= WORK REQUEST =
For the entries below, the result should be an exact transcription of the lines from the one with "eapply lookup_weaken; eassumption." up to and including the one with "unfold s2. cbn.", and only those.

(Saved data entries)

__________

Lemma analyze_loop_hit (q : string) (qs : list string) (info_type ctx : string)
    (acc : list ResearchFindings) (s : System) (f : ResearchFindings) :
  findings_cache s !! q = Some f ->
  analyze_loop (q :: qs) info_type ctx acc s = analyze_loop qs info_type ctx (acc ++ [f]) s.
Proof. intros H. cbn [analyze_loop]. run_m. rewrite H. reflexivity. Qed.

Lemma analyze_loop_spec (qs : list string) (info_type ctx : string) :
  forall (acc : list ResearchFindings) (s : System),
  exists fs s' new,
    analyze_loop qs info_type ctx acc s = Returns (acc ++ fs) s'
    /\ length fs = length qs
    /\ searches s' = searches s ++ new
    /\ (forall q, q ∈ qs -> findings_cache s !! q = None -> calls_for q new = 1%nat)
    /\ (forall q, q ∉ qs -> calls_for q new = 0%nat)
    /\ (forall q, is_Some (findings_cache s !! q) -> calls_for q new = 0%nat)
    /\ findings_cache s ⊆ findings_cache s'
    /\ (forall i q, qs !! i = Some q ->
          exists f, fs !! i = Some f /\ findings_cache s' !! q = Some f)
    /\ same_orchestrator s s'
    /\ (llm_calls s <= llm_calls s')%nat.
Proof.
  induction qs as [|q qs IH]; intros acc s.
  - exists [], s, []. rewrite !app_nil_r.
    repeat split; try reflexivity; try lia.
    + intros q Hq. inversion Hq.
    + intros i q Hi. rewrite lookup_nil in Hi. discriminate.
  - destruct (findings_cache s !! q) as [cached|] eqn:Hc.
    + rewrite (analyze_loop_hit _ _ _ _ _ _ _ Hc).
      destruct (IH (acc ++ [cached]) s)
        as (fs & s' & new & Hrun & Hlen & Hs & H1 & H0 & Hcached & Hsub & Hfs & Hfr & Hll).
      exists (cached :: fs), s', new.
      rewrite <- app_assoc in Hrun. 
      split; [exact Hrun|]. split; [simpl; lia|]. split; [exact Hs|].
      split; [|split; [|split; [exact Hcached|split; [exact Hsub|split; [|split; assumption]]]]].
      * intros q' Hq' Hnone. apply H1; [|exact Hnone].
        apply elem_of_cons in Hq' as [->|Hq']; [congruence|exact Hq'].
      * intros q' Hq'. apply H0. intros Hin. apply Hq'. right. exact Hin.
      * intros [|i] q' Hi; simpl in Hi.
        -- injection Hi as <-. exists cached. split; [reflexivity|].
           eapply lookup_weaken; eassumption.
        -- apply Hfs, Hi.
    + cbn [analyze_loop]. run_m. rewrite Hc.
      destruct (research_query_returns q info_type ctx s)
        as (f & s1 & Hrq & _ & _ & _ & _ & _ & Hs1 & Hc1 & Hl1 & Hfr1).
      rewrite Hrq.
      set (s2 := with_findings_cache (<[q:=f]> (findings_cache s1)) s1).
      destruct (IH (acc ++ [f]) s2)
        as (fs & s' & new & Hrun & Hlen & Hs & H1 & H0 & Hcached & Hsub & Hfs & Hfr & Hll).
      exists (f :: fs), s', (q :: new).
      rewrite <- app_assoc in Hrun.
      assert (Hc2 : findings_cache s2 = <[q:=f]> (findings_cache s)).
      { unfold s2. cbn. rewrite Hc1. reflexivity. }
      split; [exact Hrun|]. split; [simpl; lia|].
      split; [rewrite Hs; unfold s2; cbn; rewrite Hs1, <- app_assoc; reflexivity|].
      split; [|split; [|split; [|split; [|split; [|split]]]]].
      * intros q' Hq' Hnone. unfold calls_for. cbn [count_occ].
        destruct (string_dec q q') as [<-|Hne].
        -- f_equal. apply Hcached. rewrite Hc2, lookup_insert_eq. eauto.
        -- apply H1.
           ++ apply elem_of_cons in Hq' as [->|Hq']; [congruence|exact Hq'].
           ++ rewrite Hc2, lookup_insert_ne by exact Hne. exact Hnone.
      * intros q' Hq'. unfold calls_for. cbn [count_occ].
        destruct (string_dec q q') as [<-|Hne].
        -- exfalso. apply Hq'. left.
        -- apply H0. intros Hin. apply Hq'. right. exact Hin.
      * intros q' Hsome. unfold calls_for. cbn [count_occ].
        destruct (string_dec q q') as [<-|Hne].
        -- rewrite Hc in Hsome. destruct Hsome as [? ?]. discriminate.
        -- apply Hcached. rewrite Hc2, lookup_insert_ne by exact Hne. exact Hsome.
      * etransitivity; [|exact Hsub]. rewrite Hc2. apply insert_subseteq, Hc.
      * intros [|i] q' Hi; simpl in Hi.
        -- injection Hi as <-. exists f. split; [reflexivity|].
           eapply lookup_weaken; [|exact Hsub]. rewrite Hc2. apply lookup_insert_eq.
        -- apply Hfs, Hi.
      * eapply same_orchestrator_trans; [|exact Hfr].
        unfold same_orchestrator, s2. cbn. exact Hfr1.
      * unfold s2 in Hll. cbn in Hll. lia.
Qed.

__________

= ANSWER TO THIS TASK =
           eapply lookup_weaken; eassumption.
        -- apply Hfs, Hi.
    + cbn [analyze_loop]. run_m. rewrite Hc.
      destruct (research_query_returns q info_type ctx s)
        as (f & s1 & Hrq & _ & _ & _ & _ & _ & Hs1 & Hc1 & Hl1 & Hfr1).
      rewrite Hrq.
      set (s2 := with_findings_cache (<[q:=f]> (findings_cache s1)) s1).
      destruct (IH (acc ++ [f]) s2)
        as (fs & s' & new & Hrun & Hlen & Hs & H1 & H0 & Hcached & Hsub & Hfs & Hfr & Hll).
      exists (f :: fs), s', (q :: new).
      rewrite <- app_assoc in Hrun.
      assert (Hc2 : findings_cache s2 = <[q:=f]> (findings_cache s)).
      { unfold s2. cbn. rewrite Hc1. reflexivity. }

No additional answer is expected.